(Dataset entries)

(** ** Acknowledgement and revocation *)
Lemma pairing_change_eq d d1 d2 : pairing_change d d1 → d1 = d2 → pairing_change d d2.
Proof. by intros ? <-. Qed.
Lemma credential_by_hash_Some db hash id wc :
  credential_by_hash db hash = Some (id, wc) →
  db_worker_credentials db !! id = Some wc ∧ wc_credential_hash wc = hash.
Proof.
  intros Hf. apply find_some in Hf as [Hin Hp]. apply list_elem_of_In, elem_of_map_to_list in Hin.
  by apply bool_decide_eq_true in Hp.
Qed.
Lemma wp_activate env s (Q : unit → TxState → Prop) cid id p wc now :
  db_pairings (tx_db s) !! id = Some p → db_worker_credentials (tx_db s) !! cid = Some wc →
  acknowledgeable (tx_db s) wc p = true → wc_pairing_id wc = id → pa_acknowledged_at p = None →
  (∀ s', Q tt s') → WP (activate_credential cid id (wc_node_id wc) now) env s Q.
Proof.
  intros Hp Hwc Hack Hid Hnone HQ. apply wp_atomic; [unfold activate_credential, update_credentials, update_pairing; quiet_auto|].
  unfold activate_credential, update_credentials, update_pairing.
  apply wp_bind, wp_modify; [done|]. apply wp_bind, wp_modify; [done|].
  apply wp_bind, wp_get_db, wp_bind, wp_guard. intros _. apply wp_bind, wp_modify; [done|].
  apply wp_modify; [done|]. split; [|apply HQ]. cbn [tx_db with_db tx_files].
  by_change. apply ch_pairing.
  eapply pairing_change_eq; [by apply (pc_acknowledge (tx_db s) id p cid wc now)|].
  match goal with |- _ = set_db_pairings ?P (set_db_pairings _ (set_db_worker_credentials ?C _)) =>
    transitivity (set_db_pairings P (set_db_worker_credentials C (tx_db s))); [f_equal; [|f_equal]|reflexivity] end.
  - apply map_eq. intros i. cbn. rewrite !map_lookup_imap. destruct (decide (id = i)) as [<-|Hne].
    + rewrite lookup_alter_eq, Hp. cbn. unfold acknowledged_pairing. rewrite bool_decide_true by done. cbn.
      by rewrite andb_false_r.
    + rewrite lookup_alter_ne by done. destruct (db_pairings (tx_db s) !! i) as [x|]; [|done]. cbn.
      unfold acknowledged_pairing. rewrite !(bool_decide_false (i = id)) by congruence. cbn.
      by rewrite andb_true_r.
  - apply map_eq. intros i. cbn. rewrite !map_lookup_imap. by destruct (db_worker_credentials (tx_db s) !! i).
Qed.
(** A credential that may acknowledge its pairing: unrevoked, staged by a consumed,
    live pairing of its node or active under an acknowledged one. *)
Definition acknowledging (db : Db) (credential : rstr) (id node : Uuid) : Prop :=
  ∃ i wc p, db_worker_credentials db !! i = Some wc ∧ wc_credential_hash wc = secret_hash credential ∧
    wc_pairing_id wc = id ∧ wc_node_id wc = node ∧ db_pairings db !! id = Some p ∧ acknowledgeable db wc p = true.
Lemma wp_preauthorize_ack env s credential :
  WP (preauthorize_pairing_ack credential) env s (λ _ _, ∃ id node, acknowledging (tx_db s) credential id node).
Proof.
  unfold preauthorize_pairing_ack. apply wp_bind, wp_get_db.
  destruct (credential_by_hash _ _) as [[i wc]|] eqn:Hc; [|apply wp_throw]. apply wp_guard.
  intros Hg%negb_false_iff%is_some_and_true. destruct Hg as (p & Hp & Hack).
  apply credential_by_hash_Some in Hc as [Hc Hh]. exists (wc_pairing_id wc), (wc_node_id wc), i, wc, p. by split_and!.
Qed.
Lemma wp_acknowledge env s credential id node sha :
  WP (acknowledge_pairing credential id node sha) env s (λ _ _,
    acknowledging (tx_db s) credential id node ∧ secret_hash credential = sha).
Proof.
  unfold acknowledge_pairing. apply wp_bind, wp_guard. intros [_ Hsha]%orb_false_iff.
  rewrite negb_bool_decide_false in Hsha. subst sha. cbv zeta.
  apply wp_bind, wp_utc_now, wp_bind, wp_get_db, wp_bind, wp_liftr. intros [cid p] Hf%ok_or_Ok.
  destruct (credential_by_hash _ _) as [[i wc]|] eqn:Hc; [|done]. cbn in Hf.
  destruct (db_pairings _ !! wc_pairing_id wc) as [p'|] eqn:Hp; [|done]. cbn in Hf.
  destruct (_ && _) eqn:E; [|done]. injection Hf as -> ->.
  rewrite !andb_true_iff, !bool_decide_eq_true in E. destruct E as [[E1 E2] E3].
  apply credential_by_hash_Some in Hc as [Hc Hh]. subst id node.
  eapply (wp_mono _ _ _ _ (λ _ _, True)); [|intros; split; [by exists cid, wc, p|done]]. apply wp_bind.
  eapply (wp_mono _ _ _ _ (λ _ _, True)).
  { destruct (pa_acknowledged_at p) eqn:Ha; [by apply wp_ret|].
    apply wp_bind, (wp_activate _ _ _ _ _ p); done. }
  intros ? s2 _ _. apply wp_bind, wp_commit. intros s3 _ _ _. apply wp_bind, wp_liftr. intros t _. by apply wp_ret.
Qed.
Lemma wp_revoke env s id : WP (revoke_pairing id) env s (λ _ _, True).
Proof.
  unfold revoke_pairing. cbv zeta. apply wp_bind, wp_utc_now, wp_bind, wp_get_db, wp_bind, wp_guard. intros Hg.
  apply is_none_false in Hg as [p Hp].
  apply wp_atomic; [unfold update_credentials, update_pairing; quiet_auto|]. unfold update_credentials, update_pairing.
  apply wp_bind, wp_modify; [done|]. apply wp_modify; [done|]. split; [|done]. cbn [tx_db with_db tx_files tick].
  by_change. apply ch_pairing. cbn in Hp. cbn [tx_db tick]. rewrite (alter_Some _ _ _ p) by done.
  eapply pairing_change_eq; [by apply (pc_revoke (tx_db s) id p)|]. cbn [tx_db with_db tick].
  match goal with |- _ = set_db_worker_credentials ?C (set_db_pairings ?P _) =>
    transitivity (set_db_worker_credentials C (set_db_pairings P (tx_db s))); [f_equal|reflexivity] end.
  apply map_eq. intros i. cbn. rewrite map_lookup_imap, lookup_fmap.
  by destruct (db_worker_credentials (tx_db s) !! i).
Qed.
End proofs.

§ TASK ITEM: Could you output every record above exactly as written?

§ COMPLETED TASK:
(** ** Acknowledgement and revocation *)
Lemma pairing_change_eq d d1 d2 : pairing_change d d1 → d1 = d2 → pairing_change d d2.
Proof. by intros ? <-. Qed.
Lemma credential_by_hash_Some db hash id wc :
  credential_by_hash db hash = Some (id, wc) →
  db_worker_credentials db !! id = Some wc ∧ wc_credential_hash wc = hash.
Proof.
  intros Hf. apply find_some in Hf as [Hin Hp]. apply list_elem_of_In, elem_of_map_to_list in Hin.
  by apply bool_decide_eq_true in Hp.
Qed.
Lemma wp_activate env s (Q : unit → TxState → Prop) cid id p wc now :
  db_pairings (tx_db s) !! id = Some p → db_worker_credentials (tx_db s) !! cid = Some wc →
  acknowledgeable (tx_db s) wc p = true → wc_pairing_id wc = id → pa_acknowledged_at p = None →
  (∀ s', Q tt s') → WP (activate_credential cid id (wc_node_id wc) now) env s Q.
Proof.
  intros Hp Hwc Hack Hid Hnone HQ. apply wp_atomic; [unfold activate_credential, update_credentials, update_pairing; quiet_auto|].
  unfold activate_credential, update_credentials, update_pairing.
  apply wp_bind, wp_modify; [done|]. apply wp_bind, wp_modify; [done|].
  apply wp_bind, wp_get_db, wp_bind, wp_guard. intros _. apply wp_bind, wp_modify; [done|].
  apply wp_modify; [done|]. split; [|apply HQ]. cbn [tx_db with_db tx_files].
  by_change. apply ch_pairing.
  eapply pairing_change_eq; [by apply (pc_acknowledge (tx_db s) id p cid wc now)|].
  match goal with |- _ = set_db_pairings ?P (set_db_pairings _ (set_db_worker_credentials ?C _)) =>
    transitivity (set_db_pairings P (set_db_worker_credentials C (tx_db s))); [f_equal; [|f_equal]|reflexivity] end.
  - apply map_eq. intros i. cbn. rewrite !map_lookup_imap. destruct (decide (id = i)) as [<-|Hne].
    + rewrite lookup_alter_eq, Hp. cbn. unfold acknowledged_pairing. rewrite bool_decide_true by done. cbn.
      by rewrite andb_false_r.
    + rewrite lookup_alter_ne by done. destruct (db_pairings (tx_db s) !! i) as [x|]; [|done]. cbn.
      unfold acknowledged_pairing. rewrite !(bool_decide_false (i = id)) by congruence. cbn.
      by rewrite andb_true_r.
  - apply map_eq. intros i. cbn. rewrite !map_lookup_imap. by destruct (db_worker_credentials (tx_db s) !! i).
Qed.
(** A credential that may acknowledge its pairing: unrevoked, staged by a consumed,
    live pairing of its node or active under an acknowledged one. *)
Definition acknowledging (db : Db) (credential : rstr) (id node : Uuid) : Prop :=
  ∃ i wc p, db_worker_credentials db !! i = Some wc ∧ wc_credential_hash wc = secret_hash credential ∧
    wc_pairing_id wc = id ∧ wc_node_id wc = node ∧ db_pairings db !! id = Some p ∧ acknowledgeable db wc p = true.
Lemma wp_preauthorize_ack env s credential :
  WP (preauthorize_pairing_ack credential) env s (λ _ _, ∃ id node, acknowledging (tx_db s) credential id node).
Proof.
  unfold preauthorize_pairing_ack. apply wp_bind, wp_get_db.
  destruct (credential_by_hash _ _) as [[i wc]|] eqn:Hc; [|apply wp_throw]. apply wp_guard.
  intros Hg%negb_false_iff%is_some_and_true. destruct Hg as (p & Hp & Hack).
  apply credential_by_hash_Some in Hc as [Hc Hh]. exists (wc_pairing_id wc), (wc_node_id wc), i, wc, p. by split_and!.
Qed.
Lemma wp_acknowledge env s credential id node sha :
  WP (acknowledge_pairing credential id node sha) env s (λ _ _,
    acknowledging (tx_db s) credential id node ∧ secret_hash credential = sha).
Proof.
  unfold acknowledge_pairing. apply wp_bind, wp_guard. intros [_ Hsha]%orb_false_iff.
  rewrite negb_bool_decide_false in Hsha. subst sha. cbv zeta.
  apply wp_bind, wp_utc_now, wp_bind, wp_get_db, wp_bind, wp_liftr. intros [cid p] Hf%ok_or_Ok.
  destruct (credential_by_hash _ _) as [[i wc]|] eqn:Hc; [|done]. cbn in Hf.
  destruct (db_pairings _ !! wc_pairing_id wc) as [p'|] eqn:Hp; [|done]. cbn in Hf.
  destruct (_ && _) eqn:E; [|done]. injection Hf as -> ->.
  rewrite !andb_true_iff, !bool_decide_eq_true in E. destruct E as [[E1 E2] E3].
  apply credential_by_hash_Some in Hc as [Hc Hh]. subst id node.
  eapply (wp_mono _ _ _ _ (λ _ _, True)); [|intros; split; [by exists cid, wc, p|done]]. apply wp_bind.
  eapply (wp_mono _ _ _ _ (λ _ _, True)).
  { destruct (pa_acknowledged_at p) eqn:Ha; [by apply wp_ret|].
    apply wp_bind, (wp_activate _ _ _ _ _ p); done. }
  intros ? s2 _ _. apply wp_bind, wp_commit. intros s3 _ _ _. apply wp_bind, wp_liftr. intros t _. by apply wp_ret.
Qed.
Lemma wp_revoke env s id : WP (revoke_pairing id) env s (λ _ _, True).
Proof.
  unfold revoke_pairing. cbv zeta. apply wp_bind, wp_utc_now, wp_bind, wp_get_db, wp_bind, wp_guard. intros Hg.
  apply is_none_false in Hg as [p Hp].
  apply wp_atomic; [unfold update_credentials, update_pairing; quiet_auto|]. unfold update_credentials, update_pairing.
  apply wp_bind, wp_modify; [done|]. apply wp_modify; [done|]. split; [|done]. cbn [tx_db with_db tx_files tick].
  by_change. apply ch_pairing. cbn in Hp. cbn [tx_db tick]. rewrite (alter_Some _ _ _ p) by done.
  eapply pairing_change_eq; [by apply (pc_revoke (tx_db s) id p)|]. cbn [tx_db with_db tick].
  match goal with |- _ = set_db_worker_credentials ?C (set_db_pairings ?P _) =>
    transitivity (set_db_worker_credentials C (set_db_pairings P (tx_db s))); [f_equal|reflexivity] end.
  apply map_eq. intros i. cbn. rewrite map_lookup_imap, lookup_fmap.
  by destruct (db_worker_credentials (tx_db s) !! i).
Qed.
End proofs.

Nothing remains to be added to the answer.